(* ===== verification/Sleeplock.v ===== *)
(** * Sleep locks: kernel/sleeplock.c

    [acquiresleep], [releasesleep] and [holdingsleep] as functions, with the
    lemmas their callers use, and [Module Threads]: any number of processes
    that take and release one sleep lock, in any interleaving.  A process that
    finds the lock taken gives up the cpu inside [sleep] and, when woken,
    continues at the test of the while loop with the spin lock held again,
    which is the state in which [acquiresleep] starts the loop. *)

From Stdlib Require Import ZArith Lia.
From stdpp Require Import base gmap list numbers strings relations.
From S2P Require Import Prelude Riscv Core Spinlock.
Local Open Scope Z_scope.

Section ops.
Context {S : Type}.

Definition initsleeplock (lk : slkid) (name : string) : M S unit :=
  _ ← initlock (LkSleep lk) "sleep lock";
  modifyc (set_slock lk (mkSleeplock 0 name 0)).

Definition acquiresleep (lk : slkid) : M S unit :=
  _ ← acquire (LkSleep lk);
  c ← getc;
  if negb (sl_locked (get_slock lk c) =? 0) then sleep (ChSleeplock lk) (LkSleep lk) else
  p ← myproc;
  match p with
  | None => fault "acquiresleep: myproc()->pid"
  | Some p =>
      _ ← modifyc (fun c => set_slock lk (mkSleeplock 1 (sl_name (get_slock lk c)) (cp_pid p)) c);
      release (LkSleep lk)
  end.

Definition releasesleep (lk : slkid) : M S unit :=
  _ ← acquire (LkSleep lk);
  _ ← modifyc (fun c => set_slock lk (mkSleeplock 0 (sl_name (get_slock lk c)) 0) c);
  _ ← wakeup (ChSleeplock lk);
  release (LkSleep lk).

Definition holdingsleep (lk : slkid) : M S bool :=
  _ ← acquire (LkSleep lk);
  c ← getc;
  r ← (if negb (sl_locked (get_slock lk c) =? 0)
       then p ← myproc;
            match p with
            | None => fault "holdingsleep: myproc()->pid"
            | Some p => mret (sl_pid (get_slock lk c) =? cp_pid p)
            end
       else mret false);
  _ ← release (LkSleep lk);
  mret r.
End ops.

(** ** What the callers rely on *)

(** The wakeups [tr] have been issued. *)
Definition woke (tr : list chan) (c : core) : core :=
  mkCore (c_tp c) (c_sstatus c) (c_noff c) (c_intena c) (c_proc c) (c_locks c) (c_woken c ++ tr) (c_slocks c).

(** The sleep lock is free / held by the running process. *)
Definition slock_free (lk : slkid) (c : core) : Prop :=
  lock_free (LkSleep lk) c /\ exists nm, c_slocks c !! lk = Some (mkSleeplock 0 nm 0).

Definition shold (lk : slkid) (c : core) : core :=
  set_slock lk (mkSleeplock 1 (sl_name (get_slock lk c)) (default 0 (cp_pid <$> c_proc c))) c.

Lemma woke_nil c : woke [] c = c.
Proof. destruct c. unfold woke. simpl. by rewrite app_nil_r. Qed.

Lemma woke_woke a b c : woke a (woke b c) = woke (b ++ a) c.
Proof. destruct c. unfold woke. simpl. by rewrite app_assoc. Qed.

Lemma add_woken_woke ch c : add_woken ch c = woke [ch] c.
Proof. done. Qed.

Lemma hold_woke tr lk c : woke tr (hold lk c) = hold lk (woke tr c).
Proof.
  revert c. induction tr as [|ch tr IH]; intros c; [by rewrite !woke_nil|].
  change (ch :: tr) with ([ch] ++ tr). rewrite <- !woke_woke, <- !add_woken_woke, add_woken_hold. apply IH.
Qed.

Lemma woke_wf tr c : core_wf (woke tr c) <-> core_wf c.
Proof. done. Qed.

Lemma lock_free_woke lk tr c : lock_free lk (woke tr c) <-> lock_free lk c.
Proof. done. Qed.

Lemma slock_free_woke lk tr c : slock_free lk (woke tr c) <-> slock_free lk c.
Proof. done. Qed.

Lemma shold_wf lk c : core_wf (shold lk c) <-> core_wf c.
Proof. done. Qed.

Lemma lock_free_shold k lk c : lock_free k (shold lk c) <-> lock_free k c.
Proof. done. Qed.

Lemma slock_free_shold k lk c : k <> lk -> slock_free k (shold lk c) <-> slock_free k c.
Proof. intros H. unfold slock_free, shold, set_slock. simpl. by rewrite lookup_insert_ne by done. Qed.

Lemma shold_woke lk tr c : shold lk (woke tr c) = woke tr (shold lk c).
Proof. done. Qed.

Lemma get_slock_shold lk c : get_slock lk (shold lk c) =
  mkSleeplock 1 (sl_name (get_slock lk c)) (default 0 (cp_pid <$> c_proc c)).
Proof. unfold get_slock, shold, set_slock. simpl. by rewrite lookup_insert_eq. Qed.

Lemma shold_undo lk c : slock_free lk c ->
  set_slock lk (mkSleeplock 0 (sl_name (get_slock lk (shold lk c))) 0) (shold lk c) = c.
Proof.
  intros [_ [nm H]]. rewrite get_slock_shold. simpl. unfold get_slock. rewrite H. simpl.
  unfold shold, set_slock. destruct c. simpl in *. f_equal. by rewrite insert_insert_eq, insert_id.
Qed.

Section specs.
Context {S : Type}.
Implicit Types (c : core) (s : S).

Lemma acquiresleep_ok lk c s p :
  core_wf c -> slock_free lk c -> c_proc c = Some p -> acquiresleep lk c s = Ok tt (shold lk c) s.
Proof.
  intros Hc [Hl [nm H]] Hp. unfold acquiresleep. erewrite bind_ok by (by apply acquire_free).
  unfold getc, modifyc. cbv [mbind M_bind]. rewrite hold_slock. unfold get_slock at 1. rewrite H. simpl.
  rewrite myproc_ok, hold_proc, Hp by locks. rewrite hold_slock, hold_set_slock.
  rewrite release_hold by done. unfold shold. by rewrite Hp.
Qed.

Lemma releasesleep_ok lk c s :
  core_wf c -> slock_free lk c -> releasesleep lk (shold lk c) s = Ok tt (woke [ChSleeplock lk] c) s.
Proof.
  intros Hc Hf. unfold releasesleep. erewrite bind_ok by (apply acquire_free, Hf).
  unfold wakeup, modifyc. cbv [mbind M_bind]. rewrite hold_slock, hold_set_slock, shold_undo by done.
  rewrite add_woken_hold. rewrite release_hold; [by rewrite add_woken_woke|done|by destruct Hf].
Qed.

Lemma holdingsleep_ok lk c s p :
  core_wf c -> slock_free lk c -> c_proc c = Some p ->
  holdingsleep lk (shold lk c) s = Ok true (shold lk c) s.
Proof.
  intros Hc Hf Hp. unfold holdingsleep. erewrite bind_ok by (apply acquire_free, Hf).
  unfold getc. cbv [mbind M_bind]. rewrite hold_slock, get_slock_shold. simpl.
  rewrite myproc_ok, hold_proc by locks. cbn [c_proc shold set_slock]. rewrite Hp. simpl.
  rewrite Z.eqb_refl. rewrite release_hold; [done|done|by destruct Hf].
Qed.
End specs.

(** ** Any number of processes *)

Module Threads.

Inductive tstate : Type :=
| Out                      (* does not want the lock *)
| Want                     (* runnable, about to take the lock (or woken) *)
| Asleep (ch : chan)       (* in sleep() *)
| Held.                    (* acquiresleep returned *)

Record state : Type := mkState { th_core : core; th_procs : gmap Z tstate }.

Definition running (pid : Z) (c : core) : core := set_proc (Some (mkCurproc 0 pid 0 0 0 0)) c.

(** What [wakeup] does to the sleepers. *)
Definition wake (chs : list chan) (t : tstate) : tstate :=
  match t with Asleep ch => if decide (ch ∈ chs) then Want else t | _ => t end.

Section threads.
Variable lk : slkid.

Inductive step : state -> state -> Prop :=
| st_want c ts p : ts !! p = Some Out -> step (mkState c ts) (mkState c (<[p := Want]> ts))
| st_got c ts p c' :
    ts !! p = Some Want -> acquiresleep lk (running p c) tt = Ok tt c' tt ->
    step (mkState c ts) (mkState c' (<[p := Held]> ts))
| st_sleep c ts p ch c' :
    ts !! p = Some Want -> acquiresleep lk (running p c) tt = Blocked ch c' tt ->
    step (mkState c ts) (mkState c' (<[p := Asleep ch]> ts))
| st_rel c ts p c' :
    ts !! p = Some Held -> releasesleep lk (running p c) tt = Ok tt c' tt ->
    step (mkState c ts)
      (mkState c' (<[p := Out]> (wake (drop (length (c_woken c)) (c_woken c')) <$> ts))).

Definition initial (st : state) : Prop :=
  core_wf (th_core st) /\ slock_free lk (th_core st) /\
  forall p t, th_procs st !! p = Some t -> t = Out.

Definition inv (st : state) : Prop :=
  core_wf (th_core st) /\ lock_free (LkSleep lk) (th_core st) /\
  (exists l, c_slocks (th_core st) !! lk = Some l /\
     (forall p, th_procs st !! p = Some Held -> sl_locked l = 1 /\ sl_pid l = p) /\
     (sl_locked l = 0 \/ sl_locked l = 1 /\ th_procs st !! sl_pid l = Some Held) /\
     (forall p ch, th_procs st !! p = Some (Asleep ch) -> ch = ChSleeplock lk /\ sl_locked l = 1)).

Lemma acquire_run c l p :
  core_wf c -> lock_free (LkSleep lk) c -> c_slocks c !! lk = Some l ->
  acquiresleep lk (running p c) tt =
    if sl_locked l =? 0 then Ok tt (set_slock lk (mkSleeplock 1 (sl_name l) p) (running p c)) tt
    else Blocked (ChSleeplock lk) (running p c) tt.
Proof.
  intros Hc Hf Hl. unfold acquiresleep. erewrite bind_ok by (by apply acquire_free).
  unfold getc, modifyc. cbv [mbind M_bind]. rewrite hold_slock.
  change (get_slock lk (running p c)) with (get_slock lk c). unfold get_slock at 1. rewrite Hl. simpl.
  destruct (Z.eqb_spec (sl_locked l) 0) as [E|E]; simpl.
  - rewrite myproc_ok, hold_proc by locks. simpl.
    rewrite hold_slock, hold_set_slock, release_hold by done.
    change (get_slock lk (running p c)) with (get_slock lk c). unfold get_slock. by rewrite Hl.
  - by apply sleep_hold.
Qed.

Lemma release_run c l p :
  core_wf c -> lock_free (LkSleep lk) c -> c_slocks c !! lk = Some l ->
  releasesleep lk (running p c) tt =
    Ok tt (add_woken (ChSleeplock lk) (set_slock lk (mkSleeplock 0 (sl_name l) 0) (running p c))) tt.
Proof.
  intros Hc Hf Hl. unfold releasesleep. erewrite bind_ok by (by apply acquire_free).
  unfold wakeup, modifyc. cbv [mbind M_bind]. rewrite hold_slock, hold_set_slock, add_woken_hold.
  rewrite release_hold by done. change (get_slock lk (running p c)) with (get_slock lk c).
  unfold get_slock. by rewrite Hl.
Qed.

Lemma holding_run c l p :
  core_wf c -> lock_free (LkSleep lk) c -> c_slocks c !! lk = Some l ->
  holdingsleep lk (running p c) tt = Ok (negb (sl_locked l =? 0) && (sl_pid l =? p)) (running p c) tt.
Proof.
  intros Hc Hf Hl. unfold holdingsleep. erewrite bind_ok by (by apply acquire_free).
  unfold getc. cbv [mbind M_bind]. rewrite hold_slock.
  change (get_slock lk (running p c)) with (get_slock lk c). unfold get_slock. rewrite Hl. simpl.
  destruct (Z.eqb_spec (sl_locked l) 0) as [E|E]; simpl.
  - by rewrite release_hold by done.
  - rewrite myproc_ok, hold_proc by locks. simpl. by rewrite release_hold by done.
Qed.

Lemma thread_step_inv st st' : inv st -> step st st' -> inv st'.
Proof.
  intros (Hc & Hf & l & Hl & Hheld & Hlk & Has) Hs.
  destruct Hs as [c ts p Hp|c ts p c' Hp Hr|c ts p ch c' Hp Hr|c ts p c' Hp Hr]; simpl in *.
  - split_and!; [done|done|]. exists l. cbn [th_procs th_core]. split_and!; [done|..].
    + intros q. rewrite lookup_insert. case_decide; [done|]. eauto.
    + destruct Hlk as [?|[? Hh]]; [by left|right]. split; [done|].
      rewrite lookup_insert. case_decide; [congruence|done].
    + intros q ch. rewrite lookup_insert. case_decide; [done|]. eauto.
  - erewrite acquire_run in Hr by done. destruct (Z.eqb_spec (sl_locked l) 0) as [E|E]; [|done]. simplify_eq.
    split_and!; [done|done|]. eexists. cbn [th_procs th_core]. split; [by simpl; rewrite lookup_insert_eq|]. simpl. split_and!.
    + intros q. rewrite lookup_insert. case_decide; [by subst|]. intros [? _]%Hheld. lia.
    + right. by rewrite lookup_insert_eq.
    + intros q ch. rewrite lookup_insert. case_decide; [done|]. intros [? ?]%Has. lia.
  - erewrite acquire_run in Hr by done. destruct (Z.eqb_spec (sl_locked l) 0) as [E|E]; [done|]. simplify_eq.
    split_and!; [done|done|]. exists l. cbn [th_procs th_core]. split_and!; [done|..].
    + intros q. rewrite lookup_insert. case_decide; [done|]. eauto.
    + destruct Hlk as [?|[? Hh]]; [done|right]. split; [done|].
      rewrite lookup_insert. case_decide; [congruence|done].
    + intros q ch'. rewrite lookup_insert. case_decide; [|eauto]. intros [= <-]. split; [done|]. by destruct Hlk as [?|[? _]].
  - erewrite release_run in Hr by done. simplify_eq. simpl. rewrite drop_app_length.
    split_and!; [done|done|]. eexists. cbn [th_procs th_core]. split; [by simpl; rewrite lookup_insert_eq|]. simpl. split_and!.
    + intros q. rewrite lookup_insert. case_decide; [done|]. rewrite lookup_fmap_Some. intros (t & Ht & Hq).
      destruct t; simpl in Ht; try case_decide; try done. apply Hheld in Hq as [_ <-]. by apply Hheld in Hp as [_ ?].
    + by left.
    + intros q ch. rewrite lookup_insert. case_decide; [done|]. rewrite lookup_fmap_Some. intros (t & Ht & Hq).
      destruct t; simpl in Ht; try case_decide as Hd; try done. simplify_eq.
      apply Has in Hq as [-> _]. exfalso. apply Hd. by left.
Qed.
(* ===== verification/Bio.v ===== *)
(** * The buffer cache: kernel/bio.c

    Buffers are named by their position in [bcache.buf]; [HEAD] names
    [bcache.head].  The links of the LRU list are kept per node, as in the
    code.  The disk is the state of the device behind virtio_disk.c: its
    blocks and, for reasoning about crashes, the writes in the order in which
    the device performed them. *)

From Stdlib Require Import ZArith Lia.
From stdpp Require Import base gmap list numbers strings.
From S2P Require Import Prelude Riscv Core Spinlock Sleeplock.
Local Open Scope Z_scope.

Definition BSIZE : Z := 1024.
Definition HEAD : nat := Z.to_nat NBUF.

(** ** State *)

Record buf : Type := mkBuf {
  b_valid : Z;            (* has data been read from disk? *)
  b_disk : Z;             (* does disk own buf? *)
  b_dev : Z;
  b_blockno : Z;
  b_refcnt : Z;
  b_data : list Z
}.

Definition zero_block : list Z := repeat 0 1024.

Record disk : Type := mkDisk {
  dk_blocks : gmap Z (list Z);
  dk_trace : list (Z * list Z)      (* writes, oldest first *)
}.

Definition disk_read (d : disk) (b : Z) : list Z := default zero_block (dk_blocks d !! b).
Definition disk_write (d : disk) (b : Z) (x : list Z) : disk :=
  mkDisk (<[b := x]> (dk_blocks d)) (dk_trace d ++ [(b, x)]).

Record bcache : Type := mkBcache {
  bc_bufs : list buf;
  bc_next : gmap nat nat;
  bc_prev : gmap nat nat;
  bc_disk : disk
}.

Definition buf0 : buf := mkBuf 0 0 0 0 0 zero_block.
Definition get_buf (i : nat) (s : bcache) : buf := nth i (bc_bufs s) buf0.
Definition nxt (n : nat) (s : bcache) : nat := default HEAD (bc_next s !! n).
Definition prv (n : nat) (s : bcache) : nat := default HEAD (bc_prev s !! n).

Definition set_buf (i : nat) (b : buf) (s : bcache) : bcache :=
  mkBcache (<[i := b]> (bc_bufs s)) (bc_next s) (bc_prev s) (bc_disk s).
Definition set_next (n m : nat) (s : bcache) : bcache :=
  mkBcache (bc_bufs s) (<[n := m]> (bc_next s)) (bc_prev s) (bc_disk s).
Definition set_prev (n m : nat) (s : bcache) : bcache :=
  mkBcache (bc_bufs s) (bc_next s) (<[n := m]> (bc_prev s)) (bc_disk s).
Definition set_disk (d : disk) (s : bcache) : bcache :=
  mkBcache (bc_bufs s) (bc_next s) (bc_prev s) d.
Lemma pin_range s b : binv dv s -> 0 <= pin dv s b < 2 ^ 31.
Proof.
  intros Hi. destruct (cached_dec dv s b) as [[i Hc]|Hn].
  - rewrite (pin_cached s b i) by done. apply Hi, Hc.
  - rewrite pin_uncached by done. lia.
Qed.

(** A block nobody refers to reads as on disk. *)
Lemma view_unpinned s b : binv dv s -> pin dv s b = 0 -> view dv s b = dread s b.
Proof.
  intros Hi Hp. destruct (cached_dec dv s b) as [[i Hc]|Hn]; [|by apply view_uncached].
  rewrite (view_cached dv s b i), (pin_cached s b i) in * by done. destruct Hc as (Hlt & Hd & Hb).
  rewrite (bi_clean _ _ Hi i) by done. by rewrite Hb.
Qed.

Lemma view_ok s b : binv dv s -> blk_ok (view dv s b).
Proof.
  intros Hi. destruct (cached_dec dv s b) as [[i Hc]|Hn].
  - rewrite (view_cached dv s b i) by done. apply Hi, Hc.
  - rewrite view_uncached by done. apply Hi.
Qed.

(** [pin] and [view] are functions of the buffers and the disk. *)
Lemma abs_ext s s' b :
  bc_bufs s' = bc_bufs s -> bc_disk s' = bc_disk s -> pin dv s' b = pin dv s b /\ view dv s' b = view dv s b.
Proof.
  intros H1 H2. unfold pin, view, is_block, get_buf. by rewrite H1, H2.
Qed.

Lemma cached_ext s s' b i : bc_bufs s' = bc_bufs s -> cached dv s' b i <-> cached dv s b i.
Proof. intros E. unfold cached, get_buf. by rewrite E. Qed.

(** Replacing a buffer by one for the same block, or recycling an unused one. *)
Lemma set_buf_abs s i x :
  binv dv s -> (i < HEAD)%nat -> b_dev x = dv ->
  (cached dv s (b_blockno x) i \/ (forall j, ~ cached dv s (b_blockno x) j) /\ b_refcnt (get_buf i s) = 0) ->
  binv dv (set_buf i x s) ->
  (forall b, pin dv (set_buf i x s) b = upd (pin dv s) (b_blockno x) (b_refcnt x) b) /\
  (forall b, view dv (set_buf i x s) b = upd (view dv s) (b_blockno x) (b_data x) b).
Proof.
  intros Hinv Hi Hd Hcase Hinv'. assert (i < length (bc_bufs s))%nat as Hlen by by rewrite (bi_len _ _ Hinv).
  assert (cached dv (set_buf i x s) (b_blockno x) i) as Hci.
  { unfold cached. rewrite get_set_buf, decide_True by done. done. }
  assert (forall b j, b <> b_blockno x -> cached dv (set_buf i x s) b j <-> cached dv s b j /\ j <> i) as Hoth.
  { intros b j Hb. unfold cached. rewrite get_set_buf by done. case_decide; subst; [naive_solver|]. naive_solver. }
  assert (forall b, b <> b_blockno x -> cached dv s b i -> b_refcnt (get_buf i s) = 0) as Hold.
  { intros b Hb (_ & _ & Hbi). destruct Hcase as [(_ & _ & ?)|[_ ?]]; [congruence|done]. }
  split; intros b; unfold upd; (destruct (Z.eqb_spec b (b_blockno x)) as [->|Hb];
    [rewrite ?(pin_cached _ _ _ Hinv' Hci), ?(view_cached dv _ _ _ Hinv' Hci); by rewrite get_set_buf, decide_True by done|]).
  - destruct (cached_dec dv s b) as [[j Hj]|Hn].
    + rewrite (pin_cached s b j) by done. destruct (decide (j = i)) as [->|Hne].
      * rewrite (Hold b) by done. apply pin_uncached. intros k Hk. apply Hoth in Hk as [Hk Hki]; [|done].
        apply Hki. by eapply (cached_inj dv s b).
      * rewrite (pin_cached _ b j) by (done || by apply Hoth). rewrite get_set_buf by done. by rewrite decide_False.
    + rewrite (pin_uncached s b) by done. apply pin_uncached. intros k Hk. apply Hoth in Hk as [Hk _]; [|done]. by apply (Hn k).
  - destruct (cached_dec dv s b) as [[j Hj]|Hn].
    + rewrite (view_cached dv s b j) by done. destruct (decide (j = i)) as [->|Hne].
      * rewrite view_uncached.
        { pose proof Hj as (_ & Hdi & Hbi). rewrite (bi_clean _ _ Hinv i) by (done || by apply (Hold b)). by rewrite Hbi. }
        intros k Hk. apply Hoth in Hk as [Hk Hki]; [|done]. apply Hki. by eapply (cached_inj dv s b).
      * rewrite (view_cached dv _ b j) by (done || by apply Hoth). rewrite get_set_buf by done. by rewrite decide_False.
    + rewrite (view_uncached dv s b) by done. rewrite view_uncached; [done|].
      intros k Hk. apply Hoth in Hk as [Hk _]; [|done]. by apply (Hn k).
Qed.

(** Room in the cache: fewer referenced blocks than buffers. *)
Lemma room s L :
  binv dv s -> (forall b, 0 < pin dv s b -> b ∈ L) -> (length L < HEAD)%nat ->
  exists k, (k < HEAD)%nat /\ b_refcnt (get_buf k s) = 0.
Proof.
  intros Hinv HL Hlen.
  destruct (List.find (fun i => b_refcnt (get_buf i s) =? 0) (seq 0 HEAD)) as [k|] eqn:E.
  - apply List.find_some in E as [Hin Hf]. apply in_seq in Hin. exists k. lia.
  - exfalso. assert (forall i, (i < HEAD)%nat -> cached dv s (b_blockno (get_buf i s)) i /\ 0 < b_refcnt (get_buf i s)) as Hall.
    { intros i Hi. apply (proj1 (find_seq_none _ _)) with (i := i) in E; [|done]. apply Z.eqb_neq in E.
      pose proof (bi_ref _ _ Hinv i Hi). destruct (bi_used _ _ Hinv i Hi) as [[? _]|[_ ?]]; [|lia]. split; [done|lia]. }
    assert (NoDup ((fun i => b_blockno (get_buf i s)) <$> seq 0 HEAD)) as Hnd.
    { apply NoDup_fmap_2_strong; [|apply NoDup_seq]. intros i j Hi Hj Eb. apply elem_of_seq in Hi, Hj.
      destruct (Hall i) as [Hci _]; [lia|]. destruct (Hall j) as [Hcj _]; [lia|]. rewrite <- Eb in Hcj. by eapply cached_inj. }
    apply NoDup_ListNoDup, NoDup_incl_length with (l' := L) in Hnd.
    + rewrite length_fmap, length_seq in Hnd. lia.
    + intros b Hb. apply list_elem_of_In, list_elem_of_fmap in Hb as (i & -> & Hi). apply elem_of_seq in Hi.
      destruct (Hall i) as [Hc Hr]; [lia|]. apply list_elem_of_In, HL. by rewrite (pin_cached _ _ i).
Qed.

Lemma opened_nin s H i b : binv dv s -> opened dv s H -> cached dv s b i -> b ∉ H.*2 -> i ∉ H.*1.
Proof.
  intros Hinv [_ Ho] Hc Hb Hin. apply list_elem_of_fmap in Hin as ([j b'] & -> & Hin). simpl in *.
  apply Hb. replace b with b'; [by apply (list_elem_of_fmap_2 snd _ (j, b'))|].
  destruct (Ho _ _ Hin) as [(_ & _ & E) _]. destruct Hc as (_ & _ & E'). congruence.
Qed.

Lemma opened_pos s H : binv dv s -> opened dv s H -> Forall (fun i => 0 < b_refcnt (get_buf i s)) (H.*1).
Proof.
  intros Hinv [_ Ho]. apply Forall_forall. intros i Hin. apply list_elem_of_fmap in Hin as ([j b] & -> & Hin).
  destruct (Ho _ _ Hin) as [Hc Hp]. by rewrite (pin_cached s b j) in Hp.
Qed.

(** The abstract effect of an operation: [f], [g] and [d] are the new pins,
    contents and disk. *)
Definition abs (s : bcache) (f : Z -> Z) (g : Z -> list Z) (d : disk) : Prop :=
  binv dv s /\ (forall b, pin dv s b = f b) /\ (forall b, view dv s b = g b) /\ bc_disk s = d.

········

» WORK TASK
Give again, exactly as written, the lines running from the first line of the data above through the line that contains "initlock (LkSleep lk)".

» EXERCISE SOLUTION
(* ===== verification/Sleeplock.v ===== *)
(** * Sleep locks: kernel/sleeplock.c

    [acquiresleep], [releasesleep] and [holdingsleep] as functions, with the
    lemmas their callers use, and [Module Threads]: any number of processes
    that take and release one sleep lock, in any interleaving.  A process that
    finds the lock taken gives up the cpu inside [sleep] and, when woken,
    continues at the test of the while loop with the spin lock held again,
    which is the state in which [acquiresleep] starts the loop. *)

From Stdlib Require Import ZArith Lia.
From stdpp Require Import base gmap list numbers strings relations.
From S2P Require Import Prelude Riscv Core Spinlock.
Local Open Scope Z_scope.

Section ops.
Context {S : Type}.

Definition initsleeplock (lk : slkid) (name : string) : M S unit :=
  _ ← initlock (LkSleep lk) "sleep lock";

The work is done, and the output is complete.